# Atlantis V2 and Atlantis Mega



## Yiannaki (30/3/15)

Aspire's response to the lemo 2 
Twisted 420 takes a quick first look at both tanks in this vid.

Reactions: Like 2


----------



## Silver (30/3/15)

Summary?


----------



## Yiannaki (30/3/15)

@Silver 

He doesn't go into much depth but he mentions the following :

Subtank mega - a 30mm tank. 5mls 

A new cf mod for the mega. 3000mah and variable wattage up to 50 watts. New 1 ohm organic cotton coils. Supposedly better than the outgoing ones in terms of flavour.

Atlantis v2. Dual airflow slits. Airflow is adjusted by rotating the drip tip.

Also features organic cotton coils. 

A new 0.3 ohm coil will also be available. According to twisted this needed around 80 watts to really shine.
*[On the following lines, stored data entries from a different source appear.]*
(* ===== verification/PyStr.v ===== *)
(** * Python strings

    The string operations the identifiers of rollouts are built with: decimal
    and hexadecimal rendering, [rpartition], [isdigit] and [int], membership of
    a character, and the parts of an identifier.  Characters are ASCII, or bytes. *)

From S2P Require Import Prelude.
From Stdlib Require Import DecimalString DecimalN DecimalZ Decimal.
From Stdlib Require Import Ascii String.
#[local] Open Scope string_scope.
#[local] Open Scope Z_scope.

(** [str(z)]. *)
Definition str_of_int (z : Z) : string := NilEmpty.string_of_int (Z.to_int z).

(** [str(n)] of an index. *)
Definition str_of_nat (n : nat) : string := NilEmpty.string_of_uint (N.to_uint (N.of_nat n)).

Definition is_digit (a : ascii) : bool :=
  let n := nat_of_ascii a in ((48 <=? n) && (n <=? 57))%nat.

Fixpoint all_chars (P : ascii -> bool) (s : string) : bool :=
  match s with
  | EmptyString => true
  | String a s' => P a && all_chars P s'
  end.

(** [s.isdigit()]. *)
Definition isdigit (s : string) : bool := negb (String.eqb s "") && all_chars is_digit s.

(** [int(s)] of a string of digits. *)
Definition int_of_digits (s : string) : option nat :=
  (fun d => N.to_nat (N.of_uint d)) <$> NilEmpty.uint_of_string s.

(** [c in s] for a character. *)
Definition has_char (c : ascii) (s : string) : bool :=
  negb (all_chars (fun a => negb (Ascii.eqb a c)) s).

(** [s.startswith(p)]; [Some] rest when it does. *)
Fixpoint strip_prefix (p s : string) : option string :=
  match p, s with
  | EmptyString, _ => Some s
  | String a p', String b s' => if Ascii.eqb a b then strip_prefix p' s' else None
  | _, _ => None
  end.

(** [s.removesuffix(suffix)]. *)
Definition removesuffix (suffix s : string) : string :=
  let n := (String.length s - String.length suffix)%nat in
  if (String.length suffix <=? String.length s)%nat
     && String.eqb (substring n (String.length suffix) s) suffix
  then substring 0 n s else s.

(** [a < b], by code point. *)
Definition string_ltb (a b : string) : bool :=
  match String.compare a b with Lt => true | _ => false end.

(** [s.rpartition(sep)]: the parts around the last occurrence, if any. *)
Fixpoint rpartition (sep s : string) : option (string * string) :=
  match s with
  | EmptyString => None
  | String a s' =>
      match rpartition sep s' with
      | Some (h, t) => Some (String a h, t)
      | None => (fun t => ("", t)) <$> strip_prefix sep s
      end
  end.

(** ** UUIDs

    A UUID is its 16 bytes. *)
Definition uuid : Type := string.

Definition hex_nibble (n : nat) : ascii :=
  ascii_of_nat (if (n <? 10)%nat then 48 + n else 87 + n).

Definition nat_nibble (a : ascii) : nat :=
  let n := nat_of_ascii a in if (n <? 58)%nat then n - 48 else n - 87.

(** [uuid.hex]. *)
Fixpoint hex (s : string) : string :=
  match s with
  | EmptyString => EmptyString
  | String a s' =>
      let n := nat_of_ascii a in
      String (hex_nibble (n / 16)) (String (hex_nibble (n mod 16)) (hex s'))
  end.

Fixpoint unhex (s : string) : string :=
  match s with
  | String a (String b s') => String (ascii_of_nat (16 * nat_nibble a + nat_nibble b)) (unhex s')
  | _ => EmptyString
  end.

(** [str(uuid)]: the hexadecimal digits in groups. *)
Definition uuid_str (u : uuid) : string :=
  let h := hex u in
  substring 0 8 h +:+ "-" +:+ substring 8 4 h +:+ "-" +:+ substring 12 4 h +:+ "-"
  +:+ substring 16 4 h +:+ "-" +:+ substring 20 12 h.

(** ** Characters of a string *)

Lemma string_app_cons a s t : String a s +:+ t = String a (s +:+ t).
Proof. done. Qed.

Lemma all_chars_app P s t : all_chars P (s +:+ t) = all_chars P s && all_chars P t.
Proof. induction s as [|a s IH]; [done|]. rewrite string_app_cons. cbn [all_chars]. by rewrite IH, andb_assoc. Qed.

Lemma all_chars_impl (P Q : ascii -> bool) s :
  (forall a, P a = true -> Q a = true) -> all_chars P s = true -> all_chars Q s = true.
Proof.
  intros H. induction s as [|a s IH]; [done|]. cbn. rewrite !andb_true_iff. intros [? ?]; auto.
Qed.

Lemma uint_digits d : all_chars is_digit (NilEmpty.string_of_uint d) = true.
Proof. induction d; [done|..]; exact IHd. Qed.

Lemma str_of_nat_digits n : all_chars is_digit (str_of_nat n) = true.
Proof. apply uint_digits. Qed.

Lemma int_of_str_of_nat n : int_of_digits (str_of_nat n) = Some n.
Proof.
  unfold int_of_digits, str_of_nat. rewrite NilEmpty.usu. cbn.
  by rewrite Unsigned.of_to, Nat2N.id.
Qed.

Lemma str_of_nat_inj n m : str_of_nat n = str_of_nat m -> n = m.
Proof. intros H. apply (f_equal int_of_digits) in H. rewrite !int_of_str_of_nat in H. congruence. Qed.

Lemma str_of_nat_nonempty n : str_of_nat n <> "".
Proof.
  intros H. pose proof (int_of_str_of_nat n) as Hn. rewrite H in Hn. injection Hn as <-. done.
Qed.

Lemma isdigit_str_of_nat n : isdigit (str_of_nat n) = true.
Proof.
  unfold isdigit. rewrite str_of_nat_digits, andb_true_r. apply negb_true_iff, String.eqb_neq.
  apply str_of_nat_nonempty.
Qed.

Lemma str_of_int_inj z z' : str_of_int z = str_of_int z' -> z = z'.
Proof.
  unfold str_of_int. intros H. apply (f_equal NilEmpty.int_of_string) in H.
  rewrite !NilEmpty.isi in H. injection H as H.
  apply (f_equal Z.of_int) in H. by rewrite !DecimalZ.of_to in H.
Qed.

(** ** Hexadecimal digits *)

Lemma unhex_hex s : unhex (hex s) = s.
Proof.
  induction s as [|a s IH]; [done|]. cbn [hex unhex]. rewrite IH. f_equal.
  destruct a as [[] [] [] [] [] [] [] []]; reflexivity.
Qed.

Lemma hex_inj s t : hex s = hex t -> s = t.
Proof. intros H. by rewrite <- (unhex_hex s), <- (unhex_hex t), H. Qed.

Definition is_hex (a : ascii) : bool :=
  let n := nat_of_ascii a in (((48 <=? n) && (n <=? 57)) || ((97 <=? n) && (n <=? 102)))%nat.

Lemma hex_digits s : all_chars is_hex (hex s) = true.
Proof.
  induction s as [|a s IH]; [done|]. cbn [hex all_chars]. rewrite IH, !andb_true_r.
  destruct a as [[] [] [] [] [] [] [] []]; reflexivity.
Qed.

(** ** [rpartition] *)

Lemma strip_prefix_app p t : strip_prefix p (p +:+ t) = Some t.
Proof. induction p as [|a p IH]; [by destruct t|]. rewrite string_app_cons. cbn. by rewrite Ascii.eqb_refl. Qed.

Lemma strip_prefix_Some p s t : strip_prefix p s = Some t -> s = p +:+ t.
Proof.
  revert s. induction p as [|a p IH]; intros s; [destruct s; by intros [= <-]|].
  destruct s as [|b s]; [done|]. cbn. destruct (Ascii.eqb_spec a b) as [->|]; [|done].
  intros Ht%IH. by subst s.
Qed.

Lemma rpartition_None c sep s :
  all_chars (fun a => negb (Ascii.eqb a c)) s = true -> rpartition (String c sep) s = None.
Proof.
  induction s as [|a s IH]; [done|]. cbn [all_chars]. intros [Ha Hs]%andb_true_iff.
  cbn [rpartition]. rewrite IH by done. cbn [strip_prefix].
  rewrite Ascii.eqb_sym. apply negb_true_iff in Ha. by rewrite Ha.
Qed.

(** The separator's first character does not come back after it. *)
Lemma rpartition_last c sep h t :
  all_chars (fun a => negb (Ascii.eqb a c)) (sep +:+ t) = true ->
  rpartition (String c sep) (h +:+ String c sep +:+ t) = Some (h, t).
Proof.
  intros Hn. induction h as [|a h IH].
  - change ("" +:+ String c sep +:+ t) with (String c (sep +:+ t)). cbn [rpartition].
    rewrite rpartition_None by done.
    change (String c (sep +:+ t)) with (String c sep +:+ t). by rewrite strip_prefix_app.
  - change (String a h +:+ String c sep +:+ t) with (String a (h +:+ String c sep +:+ t)).
    cbn [rpartition]. by rewrite IH.
Qed.

Lemma rpartition_Some sep s h t : rpartition sep s = Some (h, t) -> s = h +:+ sep +:+ t.
Proof.
  revert h. induction s as [|a s IH]; intros h; [done|]. cbn [rpartition].
  destruct (rpartition sep s) as [[h' t']|] eqn:E.
  - intros [= <- ->]. rewrite (IH h' eq_refl). done.
  - destruct (strip_prefix sep (String a s)) as [t'|] eqn:Et; [|done]. intros [= <- ->].
    by apply strip_prefix_Some in Et.
Qed.

(** ** Appending *)

Lemma string_append_assoc (s t u : string) : (s +:+ t) +:+ u = s +:+ (t +:+ u).
Proof. induction s as [|a s IH]; [done|]. by rewrite !string_app_cons, IH. Qed.

Lemma string_append_inj_l (s t u : string) : s +:+ t = s +:+ u -> t = u.
Proof. induction s as [|a s IH]; [done|]. rewrite !string_app_cons. intros [= H]. auto. Qed.

(** ** Order *)

Lemma string_ltb_le a b : if string_ltb a b then String.le a b else String.le b a.
Proof.
  unfold string_ltb, String.le, String.leb. rewrite (String.compare_antisym b a).
  by destruct (String.compare a b).
Qed.

Lemma string_ltb_ge a b : string_ltb b a = false <-> String.le a b.
Proof.
  pose proof (string_ltb_le b a) as H. destruct (string_ltb b a) eqn:E; [|by split].
  split; [done|]. intros H2. assert (a = b) as -> by (by apply (anti_symm String.le)). unfold string_ltb in E.
  pose proof (String.compare_antisym b b) as Hc. by destruct (String.compare b b).
Qed.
Oh and its a 3ml tank. (A bit small seeing as that 0.3 will probably drink juice)

That's about all he gets into

Reactions: Like 2 | Thanks 1 | Informative 1


----------



## Silver (30/3/15)

Thanks @Yiannaki

So this is their answer to the Arctic?
Seems like the watts are piling up by the month
Soon we will need 200Watts to hit the sweet spot and we will probably fry our throats in the process

Reactions: Agree 2


----------



## JakesSA (30/3/15)

I can vouch for the better flavour on the BVC organic cotton coils, been using the eLeaf Melo for the past few days which uses the same coil as the Atlantis but wicked with organic cotton and it is definitely an improvement. Less spitting too BUT sensitive to over heating, as cotton is prone to be .. 

I wonder if a RTA or RDA can be designed to be built with wick on the outside of the coil and airflow through the centre ..


----------



## Rob Fisher (19/4/15)

Atlantis V2 Review by The Vapor Chronicles


----------